Not all old fashioned parenting rules work. Some get a fail from this Grandma. Either they don't make sense in the modern world or they never made sense at all. Some rules might not fit your personal parenting style. Others are just plain cruel. Parenting is not a dictatorship. It's about raising kids who are mentally and physically sound. Just because your parents or grandparents subscribed to these three rules, doesn't mean they'll work for you.
- My way or the highway. This policy is a great way to drive your kids right out of the house. That might sound good if they're teenagers. Problem is, you might drive them out before they're prepared to be on their own.
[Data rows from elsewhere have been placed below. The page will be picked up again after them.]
(** [for (i = 0; i < 64; i++) if ((P >> i) & 1) result ^= MUL64xPOW(V, i, c)] *)
Fixpoint mul64_loop (fuel i : nat) (V P c result : Z) : Z :=
  match fuel with
  | O => result
  | S fuel =>
      mul64_loop fuel (S i) V P c
        (if Z.testbit P (Z.of_nat i) then Z.lxor result (OSA_MUL64xPOW V i c) else result)
  end.

Definition OSA_MUL64 (V P c : Z) : Z := mul64_loop 64 0 V P c 0.

(** [n] is not negative here: it is a remainder of an unsigned length. *)
Definition osa_mask32bit (n : Z) : Z :=
  if Z.rem n 32 =? 0 then 0xffffffff
  else Nat.iter (Z.to_nat n) (fun mask => Z.lxor (Z.shiftr mask 1) 0x80000000) 0.

(** [for (i = 0; i < D-2; i++)]: [EVAL] after the complete blocks. *)
Fixpoint eia1_blocks (fuel : nat) (i : Z) (message : list Z) (P EVAL : Z) : res Z :=
  match fuel with
  | O => Ok EVAL
  | S fuel =>
      w0 ← load32 message (8 * i);
      w1 ← load32 message (8 * i + 4);
      eia1_blocks fuel (i + 1) message P
        (OSA_MUL64 (Z.lxor EVAL (Z.lor (Z.shiftl w0 32) w1)) P 0x1b)
  end.

(** The last block, of 1 to 64 bits. *)
Definition eia1_last (p : stream_cipher_t) (D : Z) (message : list Z) : res Z :=
  let rem0 := Z.rem (blength p) 64 in
  let rem_bits := if rem0 =? 0 then 64 else rem0 in
  let mask := osa_mask32bit (Z.rem rem_bits 32) in
  w0 ← load32 message (8 * (D - 2));
  if 32 <? rem_bits then
    w1 ← load32 message (8 * (D - 2) + 4);
    Ok (Z.lor (Z.shiftl w0 32) (Z.land w1 mask))
  else Ok (Z.shiftl (Z.land w0 mask) 32).

Definition stream_compute_integrity_eia1 (p : stream_cipher_t) (message : list Z) : res (list Z) :=
  k ← load_key (key p);
  let '(k0, k1, k2, k3) := k in
  let i3 := count p in
  let i2 := u32 (Z.shiftl (Z.land (bearer p) 0x1F) 27) in
  let i1 := Z.lxor (count p) (u32 (Z.shiftl (direction p) 31)) in
  let i0 := Z.lxor i2 (Z.shiftl (Z.land (direction p) 1) 15) in
  match osa_snow3g_generate_key_stream 5 (osa_snow3g_initialize k0 k1 k2 k3 i0 i1 i2 i3) with
  | [z0; z1; z2; z3; z4] =>
      let P := Z.lor (Z.shiftl z0 32) z1 in
      let Q := Z.lor (Z.shiftl z2 32) z3 in
      let D := (blength p + 63) / 64 + 1 in
      e1 ← eia1_blocks (Z.to_nat (D - 2)) 0 message P 0;
      m ← eia1_last p D message;
      let e2 := OSA_MUL64 (Z.lxor e1 m) P 0x1b in
      let e3 := OSA_MUL64 (Z.lxor e2 (blength p)) Q 0x1b in
      Ok (store32 (Z.lxor (Z.shiftr e3 32) z4))
  | _ => Fault OutOfBounds
  end.

(** ** EEA2, EIA2 and the dispatch *)

Section Aes.
Context `{AesLib}.

Definition aes_block (p : stream_cipher_t) : Z :=
  u8 (Z.lor (Z.shiftl (Z.land (bearer p) 0x1F) 3) (Z.shiftl (Z.land (direction p) 1) 2)).

Definition byte_length_of (p : stream_cipher_t) : Z :=
  Z.shiftr (blength p) 3 + (if 0 <? Z.land (blength p) 0x7 then 1 else 0).

Definition stream_encrypt_eea2 (p : stream_cipher_t) (message : list Z) : res (Z * list Z) :=
  let zero_bit := Z.land (blength p) 0x7 in
  let n := byte_length_of p in
  if Z.of_nat (length message) <? n then Fault OutOfBounds
  else
    let m := store32 (count p) ++ [aes_block p] ++ replicate 11 0 in
    let data := aes128_ctr (take (Z.to_nat (key_length p)) (key p)) m (take (Z.to_nat n) message)
                  ++ drop (Z.to_nat n) message in
    Ok (0, if 0 <? zero_bit then mask_last data (n - 1) zero_bit else data).

Definition stream_encrypt (algorithm : Z) (p : stream_cipher_t) (message : list Z) : res (Z * list Z) :=
  if algorithm =? EEA0_ALG_ID then stream_encrypt_eea0 p message
  else if algorithm =? EEA1_128_ALG_ID then stream_encrypt_eea1 p message
  else if algorithm =? EEA2_128_ALG_ID then stream_encrypt_eea2 p message
  else Ok (-1, message).

(** [#define stream_decrypt stream_encrypt] *)
Definition stream_decrypt := stream_encrypt.

Definition stream_compute_integrity_eia2 (p : stream_cipher_t) (message : list Z) : res (list Z) :=
  let m_length := byte_length_of p in
  if Z.of_nat (length message) <? m_length then Fault OutOfBounds
  else Ok (take 4 (aes128_cmac (take (Z.to_nat (key_length p)) (key p))
             (store32 (count p) ++ [aes_block p; 0; 0; 0] ++ take (Z.to_nat m_length) message))).

(** [None]: the return value -1, with [out] not written. *)
Definition stream_compute_integrity (algorithm : Z) (p : stream_cipher_t) (message : list Z) :
    res (option (list Z)) :=
  if algorithm =? EIA1_128_ALG_ID then Some <$> stream_compute_integrity_eia1 p message
  else if algorithm =? EIA2_128_ALG_ID then Some <$> stream_compute_integrity_eia2 p message
  else Ok None.

Definition stream_check_integrity (algorithm : Z) (p : stream_cipher_t) (message expected : list Z) : res Z :=
  if negb (algorithm =? EIA0_ALG_ID) then
    mac ← stream_compute_integrity algorithm p message;
    match mac with
    | None => Ok (-1)
    | Some result =>
        if (length expected <? 4)%nat then Fault OutOfBounds
        else Ok (if bool_decide (take 4 result = take 4 expected) then 0 else -1)
    end
  else Ok 0.
End Aes.

(** ** Ciphering twice *)

Lemma xor_bytes_length m ks : length (xor_bytes m ks) = length m.
Proof. unfold xor_bytes. rewrite length_app, length_zip_with, length_take, length_drop. lia. Qed.

Lemma xor_bytes_inverse m ks : (length ks <= length m)%nat -> xor_bytes (xor_bytes m ks) ks = m.
Proof.
  intros Hl. unfold xor_bytes.
  assert (Hz : length (zip_with Z.lxor (take (length ks) m) ks) = length ks).
  { rewrite length_zip_with, length_take. lia. }
  rewrite take_app_length', drop_app_length' by done.
  rewrite <- (take_drop (length ks) m) at 3. f_equal.
  apply list_eq. intros i. rewrite lookup_zip_with, lookup_zip_with.
  destruct (ks !! i) as [b|] eqn:Eb.
  - apply lookup_lt_Some in Eb as Hi. rewrite lookup_take_lt by done.
    destruct (m !! i) as [a|] eqn:Ea; simpl; [|done].
    by rewrite Z.lxor_assoc, Z.lxor_nilpotent, Z.lxor_0_r.
  - apply lookup_ge_None in Eb. rewrite (lookup_take_ge m) by done. done.
Qed.

Lemma key_stream_loop_length n x : length (key_stream_loop n x) = n.
Proof. revert x. induction n as [|n IH]; intros x; [done|]. simpl. f_equal. apply IH. Qed.

Lemma generate_length n x : length (osa_snow3g_generate_key_stream n x) = n.
Proof. apply key_stream_loop_length. Qed.

Lemma concat_store32_length ws : length (concat (store32 <$> ws)) = (4 * length ws)%nat.
Proof. induction ws as [|w ws IH]; [done|]. csimpl. rewrite IH. lia. Qed.

Lemma eea1_key_stream_length k p n z : length (eea1_key_stream k p n z) = (4 * n)%nat.
Proof.
  destruct k as [[[k0 k1] k2] k3]. unfold eea1_key_stream. rewrite concat_store32_length.
  case_match; rewrite ?length_alter, generate_length; done.
Qed.

(** The bytes an algorithm reads and writes for a message of [bits] bits:
    EEA1 works on whole 32-bit words. *)
Definition cipher_bytes (alg bits : Z) : Z :=
  if alg =? EEA1_128_ALG_ID then 4 * ((bits + 31) / 32) else bits / 8.

(** A message of whole bytes, a key of at least 16 bytes, and room for what
    the algorithm touches. *)
Record crypt_ok (alg : Z) (p : stream_cipher_t) (message : list Z) : Prop := {
  ok_key : (16 <= length (key p))%nat;
  ok_key_length : key_length p = 16;
  ok_bits : blength p mod 8 = 0;
  ok_size : 0 <= blength p < 2 ^ 31;
  ok_room : cipher_bytes alg (blength p) <= Z.of_nat (length message);
  ok_bytes : Forall is_byte message
}.

Lemma load_key_ok k : (16 <= length k)%nat -> exists x, load_key k = Ok x.
Proof.
  intros H. do 16 (destruct k as [|? k]; [simpl in H; lia|]). eexists. reflexivity.
Qed.

Lemma land7 x : x mod 8 = 0 -> Z.land x 0x7 = 0.
Proof. change 0x7 with (Z.ones 3). rewrite Z.land_ones by lia. done. Qed.

Lemma quot_u32 x k : 0 <= x < 2 ^ 31 -> 0 <= k < 64 -> Z.quot (u32 (x + k)) 32 = (x + k) / 32.
Proof. intros. rewrite u32_small by lia. apply Z.quot_div_nonneg; lia. Qed.

Lemma lxor_byte a b : is_byte a -> is_byte b -> is_byte (Z.lxor a b).
Proof.
  intros Ha Hb. split; [apply Z.lxor_nonneg; unfold is_byte in *; lia|].
  destruct (decide (Z.lxor a b = 0)) as [->|N]; [lia|].
  apply (Z.log2_lt_pow2 _ 8); [pose proof (Z.lxor_nonneg a b); unfold is_byte in *; lia|].
  pose proof (Z.log2_lxor a b ltac:(unfold is_byte in *; lia) ltac:(unfold is_byte in *; lia)).
  assert (T : forall x, is_byte x -> Z.log2 x < 8).
  { intros x [H1 H2]. destruct (decide (x = 0)) as [->|]; [done|]. apply Z.log2_lt_pow2; lia. }
  pose proof (T a Ha). pose proof (T b Hb). lia.
Qed.

Lemma store32_bytes w : Forall is_byte (store32 w).
Proof.
  assert (H : forall x, is_byte (Z.land x 0xff)).
  { intros x. unfold is_byte. change 0xff with (Z.ones 8). rewrite Z.land_ones by lia.
    pose proof (Z.mod_pos_bound x (2 ^ 8)). lia. }
  repeat constructor; apply H.
Qed.

Lemma xor_bytes_bytes m ks : Forall is_byte m -> Forall is_byte ks -> Forall is_byte (xor_bytes m ks).
Proof.
  intros Hm Hk. apply Forall_app. split; [|by apply Forall_drop].
  apply Forall_zip_with_fst with (P := is_byte); [by apply Forall_take|].
  eapply Forall_impl; [exact Hk|]. intros y Hy x Hx. by apply lxor_byte.
Qed.

Lemma eea1_key_stream_bytes k p n z : Forall is_byte (eea1_key_stream k p n z).
Proof.
  destruct k as [[[k0 k1] k2] k3]. unfold eea1_key_stream. apply Forall_concat.
  apply Forall_fmap, Forall_true. intros w. apply store32_bytes.
Qed.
Giving kids the tools they need to survive in the adult world means letting them make occasional bad choices. That's how they learn. (Just like you did.) Remember that? So give advice, but unless they're making dangerous choices, let them give their ideas a test run.
- Don't speak unless you're spoken to. Where do I begin? Do you want to raise kids who are complete social misfits? These days, socialization is a ladder to success. How will your kids learn to socialize if you don't let them speak their minds? How will they ever think for themselves if you're always lording it over them? Your right to free speech is important. Theirs is no less important. We all have an opinion. Don't teach kids to be afraid of theirs.
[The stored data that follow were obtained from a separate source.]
Lemma rx_um_in_order p sn : seq_num_size p = 12 -> 0 <= sn < 4096 -> next_pdcp_rx_sn p = sn ->
  exists p', rx_um sn p = (true, p') /\ config_of p' = config_of p /\ tx_half p' = tx_half p /\
    rx_half p' = (next_sn false sn, next_hfn false sn (rx_hfn p), rx_hfn_offset p, last_submitted_pdcp_rx_sn p).
Proof.
  intros Hz Hs En. unfold rx_um. rewrite En, Z.ltb_irrefl. eexists. split; [reflexivity|].
  rewrite (rx_advance _ false) by done. done.
Qed.

Lemma rx_am_in_order p sn : seq_num_size p = 12 -> 0 <= sn < 4096 -> next_pdcp_rx_sn p = sn ->
  last_submitted_pdcp_rx_sn p = (sn - 1) mod 4096 ->
  exists p', rx_am sn REORDERING_WINDOW_SN_12BIT p = (true, p') /\ config_of p' = config_of p /\ tx_half p' = tx_half p /\
    rx_half p' = (next_sn false sn, next_hfn false sn (rx_hfn p), 0, last_submitted_pdcp_rx_sn p).
Proof.
  intros Hz Hs En El. unfold rx_am, REORDERING_WINDOW_SN_12BIT. rewrite En.
  set (last := last_submitted_pdcp_rx_sn p) in *.
  assert (Hl : last = if sn =? 0 then 4095 else sn - 1).
  { rewrite El. destruct (Z.eqb_spec sn 0) as [->|]; [done|]. apply Z.mod_small. lia. }
  replace (sn - last >? 2048) with false by (destruct (Z.eqb_spec sn 0); lia).
  replace ((0 <=? last - sn) && (last - sn <? 2048)) with false by (destruct (Z.eqb_spec sn 0); lia).
  cbn [orb]. replace (sn - sn >? 2048) with false by lia. replace (sn - sn >=? 2048) with false by lia.
  replace (sn >=? sn) with true by lia. eexists. split; [reflexivity|].
  rewrite (rx_advance _ false) by done. done.
Qed.

Lemma rx_in_order p srb sn : seq_num_size p = sn_bits srb -> 0 <= sn < 2 ^ sn_bits srb ->
  next_pdcp_rx_sn p = sn -> rx_hfn_offset p = 0 -> rx_mode_ok srb sn p ->
  exists p', pdcp_is_rx_seq_number_valid sn p srb = (true, p') /\ config_of p' = config_of p /\
    tx_half p' = tx_half p /\
    rx_half p' = (next_sn srb sn, next_hfn srb sn (rx_hfn p), 0, last_submitted_pdcp_rx_sn p).
Proof.
  intros Hz Hs En Eo Hm. unfold pdcp_is_rx_seq_number_valid, pdcp_is_seq_num_valid.
  rewrite (size_valid p srb Hz), Hz, max_sn.
  rewrite (proj2 (Z.leb_le 0 sn)), (proj2 (Z.leb_le sn _)) by lia. cbn [negb orb andb].
  set (p1 := pdcp_mark_current_pdu_as_received sn p). change (rlc_mode p1) with (rlc_mode p).
  change (seq_num_size p1) with (seq_num_size p). rewrite Hz.
  destruct srb.
  - apply (rx_srb_in_order p1 sn); done.
  - change (sn_bits false =? PDCP_SN_7BIT) with false. cbv iota. destruct (Hm eq_refl) as [->|[-> El]].
    + destruct (rx_um_in_order p1 sn) as (p' & E); try done. exists p'.
      change (rx_hfn_offset p1) with (rx_hfn_offset p) in E. rewrite Eo in E. exact E.
    + apply (rx_am_in_order p1 sn); done.
Qed.

(** ** One SDU across the link *)

Section Transfer.
Context `{AesLib}.
Variables (srb : bool) (rb : Z).

Notation hl := (header_len srb).
Notation tl := (tailer_len srb).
- Spare the rod and spoil the child. In a sense, I agree with this statement. I just think the meaning of the rod was misinterpreted. Shepherds used rods to guide their sheep, not to pound on them. After all, a dead sheep produces no wool. In the same respect, a bruised and battered child has no hope for their future. Stop keeping your child down by beating them into submission. Work to build them up. Use the rod and staff to guide them through life. It's a rocky road. They need someone they can trust to lead the way. They don't need someone who pummels them for every wrong move.
On a personal note:
I was raised by two of these rules. My parents had good intentions, but they parented just as their parents did. I don't blame my parents, I blame the rules they were taught. Yes, I came out alright. It did, however, take me a considerable amount of time to conquer a couple of issues.
*I went through a period where I had trouble making good decisions. Could it be that's because I never was allowed to practice? Once I gained the privilege of deciding my path in life, I had no sense of direction. There was nobody to tell me what to do. I'd never been allowed independent thought. Luckily, I've found my way. Unfortunately, it wasn't without a lot of unnecessary stumbling.
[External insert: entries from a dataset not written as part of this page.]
(** C17. Setting a new bearer up. Two layers, an eNB's and a UE's, that do not
    have the bearer (an SRB, a DRB over AM, or a DRB over UM with 12-bit
    sequence numbers; not 7-bit ones, whose payload is shifted, see
    [pdcp_7bit_payload_shifted], nor the reconfiguration of a bearer) receive
    the same security request through [rrc_pdcp_config_asn1_req]. Both calls
    succeed, release nothing and leave the other bearers as they were. Both
    entities have the security of the request: activated exactly when it asks
    for algorithms, with the ciphering algorithm of the low and the integrity
    algorithm of the high half of the mode and the keys given. And they end in
    [bearer_ok], the synchronised state from where C4 delivers every SDU in
    order: equal numbers and hyper frame numbers on both sides, the same
    security. The keys an activating request gives must have 16 bytes for
    ciphering and, for an SRB, 32 for integrity; with GTP forwarding a DRB is
    over UM. *)
Theorem pdcp_configured_bearer (A B : pdcp_layer T) cA cB k rb s link_gtpu :
  coll_ok (pdcp_coll_p A) -> coll_ok (pdcp_coll_p B) ->
  coll_map (pdcp_coll_p A) !! key_of cA rb (kind_srb k) = None ->
  coll_map (pdcp_coll_p B) !! key_of cB rb (kind_srb k) = None ->
  rb < maxDRB -> keys_ok k s -> enb_flag cA = negb (enb_flag cB) ->
  (link_gtpu && enb_flag cB = true -> kind_srb k = true \/ k = DRB_UM) ->
  exists A' B', setup_bearer A cA k rb s = Ok (A', []) /\ setup_bearer B cB k rb s = Ok (B', []) /\
    bearer_ok cA cB (kind_srb k) rb link_gtpu A' B' /\
    (exists S R, coll_map (pdcp_coll_p A') !! key_of cA rb (kind_srb k) = Some S /\ secured s S /\
       coll_map (pdcp_coll_p B') !! key_of cB rb (kind_srb k) = Some R /\ secured s R) /\
    (forall key, key <> key_of cA rb (kind_srb k) -> coll_map (pdcp_coll_p A') !! key = coll_map (pdcp_coll_p A) !! key) /\
    (forall key, key <> key_of cB rb (kind_srb k) -> coll_map (pdcp_coll_p B') !! key = coll_map (pdcp_coll_p B) !! key).
Proof.
  intros HA HB KA KB Hrb Hs He Hg.
  destruct (setup_ok A cA k rb s HA KA Hrb) as (A' & EA & HA' & MA).
  destruct (setup_ok B cB k rb s HB KB Hrb) as (B' & EB & HB' & MB).
  exists A', B'. split_and!; try done.
  - by eapply bearer_established.
  - exists (added cA k rb s), (added cB k rb s). rewrite MA, MB, !lookup_insert_eq. auto using added_secured.
  - intros key N. by rewrite MA, lookup_insert_ne.
  - intros key N. by rewrite MB, lookup_insert_ne.
Qed.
*As a young adult, I had a truly difficult time speaking my mind without considering who I was speaking to. Why is that so bad? Well, shouldn't your opinion be the same, no matter who you're addressing? To this day, I have a hard time in social situations. I never really had any conversational practice as a child. I'm taking the social falls now that I should have taken then, as practice for adult life.
There is some merit in these old fashioned parenting rules. They sound great on the surface. If you delve deeper, though, you'll find there are many flaws. Do you want your kids to fear you or respect you? There is a huge difference. To gain respect, you must first give it. That old fashioned rule is a keeper.